Tapotement: Or percussion involves “beating” the hands or fingers upon the skin. This form of massage can be done using clenched hands, the palms of the hand, the ulnar borders of the palms, or the fingertips. Care is taken to avoid inducing pain by contacting the person too harshly.

Vibration: Is a form of massage that makes use of a vibrating machine or quick motions of the fingers to produce therapecetic benefits. The benefits of vibration are increased circulation and lymphatic drainage.

Vibration massage also provides a mild stretch of the superficial tissues, which is beneficial because it increases the elasticity of those tissues. Massage has value to self and to others levels and this might require more professional training and service.


Hints on Massage Therapy

1. Expose the area to be massaged and drape the patient to provide warmth and maintain professional standards of modesty, making sure you have good access to the area. (never massage an infected area or over a recent injury).

2. Position the patients as comfortable as possible

3. Apply a light lubricant to the body area

4. Begin with light massage strokes (effleurage). Deeper, heavier massage may follow, depending upon the clients comfort level and therapeutic needs. By watering the patients face and/or body movements you can monitor the clients tolerance to different levels of massage pressure. Avoid harsh massage strokes that cause undue discomfort to the patient.

5. Be sure to keep one hand on the patient’s body at all times. This will make the patient to know where you are in relation to his or her body and helps avoid startling the patient with an unexpected touch.

6. When reduction of edema is the goal, strokes from below the injury site toward the heart.

7. Maintain a steady rhythm during the massage and end the session with light massage strokes.

The last step in giving the treatment is to remove the massage lubricant. This is done with a clean, dry towel.

8. Leave the treatment area clean when you are done. Discard used towels in the place designated by the facility.


Other mechanical modalities include:

· Intermittent compression

· Traction

The last modalities in rehabilitating an injured athlete is the use of ‘pharmacologic agents’. This should be prescribed by a qualified medical professional. They constitute an important aspect of therapy that must not be over look. A variety of drugs are used in the treatment of pain, edema, inflammation and muscle spasms resulting from injuries.

Drugs commonly used to control these symptoms includes; anesthetics, analgesics, no steroidal anti-inflammatory drugs (NSAIDs), cox-2 inhibitors, corticosteroids, and muscles relaxants. These drugs are best used in conjunction with the other therapeutic modalities earlier discussed or mentioned.
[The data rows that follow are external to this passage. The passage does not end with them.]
(** X14. A line that assigns is cut at its first equals sign: the trimmed
    line is the raw key, an equals sign and the raw value; the key that is
    assigned is never empty and never holds an equals sign, so that
    [os.Setenv] can refuse the pair only for a NUL byte. *)
Theorem X14_assigned_key_is_valid text key value :
  parseLine text = Assign key value →
  key ≠ EmptyString
  ∧ Strings.ContainsChar key "=" = false
  ∧ (∃ k v, Strings.TrimSpace text = k +:+ String "=" v
            ∧ key = Strings.TrimSpace k
            ∧ Strings.TrimSpace v ≠ EmptyString
            ∧ value = unquoteValue (Strings.TrimSpace v))
  ∧ Setenv_ok key value
    = negb (Strings.ContainsChar key "000" || Strings.ContainsChar value "000").
Proof.
  unfold parseLine.
  destruct (bool_decide (Strings.TrimSpace text = EmptyString)
            || Strings.HasPrefix (Strings.TrimSpace text) "#"); [discriminate|].
  destruct (Strings.SplitN2 (Strings.TrimSpace text) "=") as [|k [|v [|z rest]]] eqn:Hs;
    try discriminate.
  destruct (bool_decide_reflect (Strings.TrimSpace k = EmptyString)) as [|Hk];
    [discriminate|].
  destruct (bool_decide_reflect (Strings.TrimSpace v = EmptyString)) as [|Hv];
    [discriminate|].
  simpl. intros [= <- <-].
  destruct (SplitN2_cut _ _ _ _ Hs) as [Hline Hnoeq].
  assert (Hkey : Strings.ContainsChar (Strings.TrimSpace k) "=" = false)
    by (apply ContainsChar_TrimSpace; exact Hnoeq).
  split; [exact Hk|]. split; [exact Hkey|]. split.
  - exists k, v. auto.
  - unfold Setenv_ok. rewrite Hkey, (bool_decide_eq_false_2 _ Hk). reflexivity.
Qed.

Lemma scanLines_ok lines : ∀ env lineNum,
  Forall wellFormedLine lines → (scanLines env lines lineNum).2 = None.
Proof.
  induction lines as [|text rest IH]; intros env lineNum Hwf; simpl; [reflexivity|].
  apply Forall_cons in Hwf as [Ht Hrest].
  destruct (parseLine text) as [|line|k v] eqn:Hp.
  - apply IH, Hrest.
  - destruct (Ht line Hp).
  - destruct (LookupEnv env k); apply IH, Hrest.
Qed.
Muscle relaxants: such as cyclobenza prime metaxalone, carisoprodol and dantrolene relieve muscles spasms resulting from injury or inflammation.


Conclusion on the therapeutic Modalities for Rehabilitation

It is assumed that you have learnt the contents in this post. Therefore, therapeutic Modalities are methods of applying physical agents to create an optimal environment for healing and reduce an individual’s pain and discomfort following of injury or recognition of certain disease processes.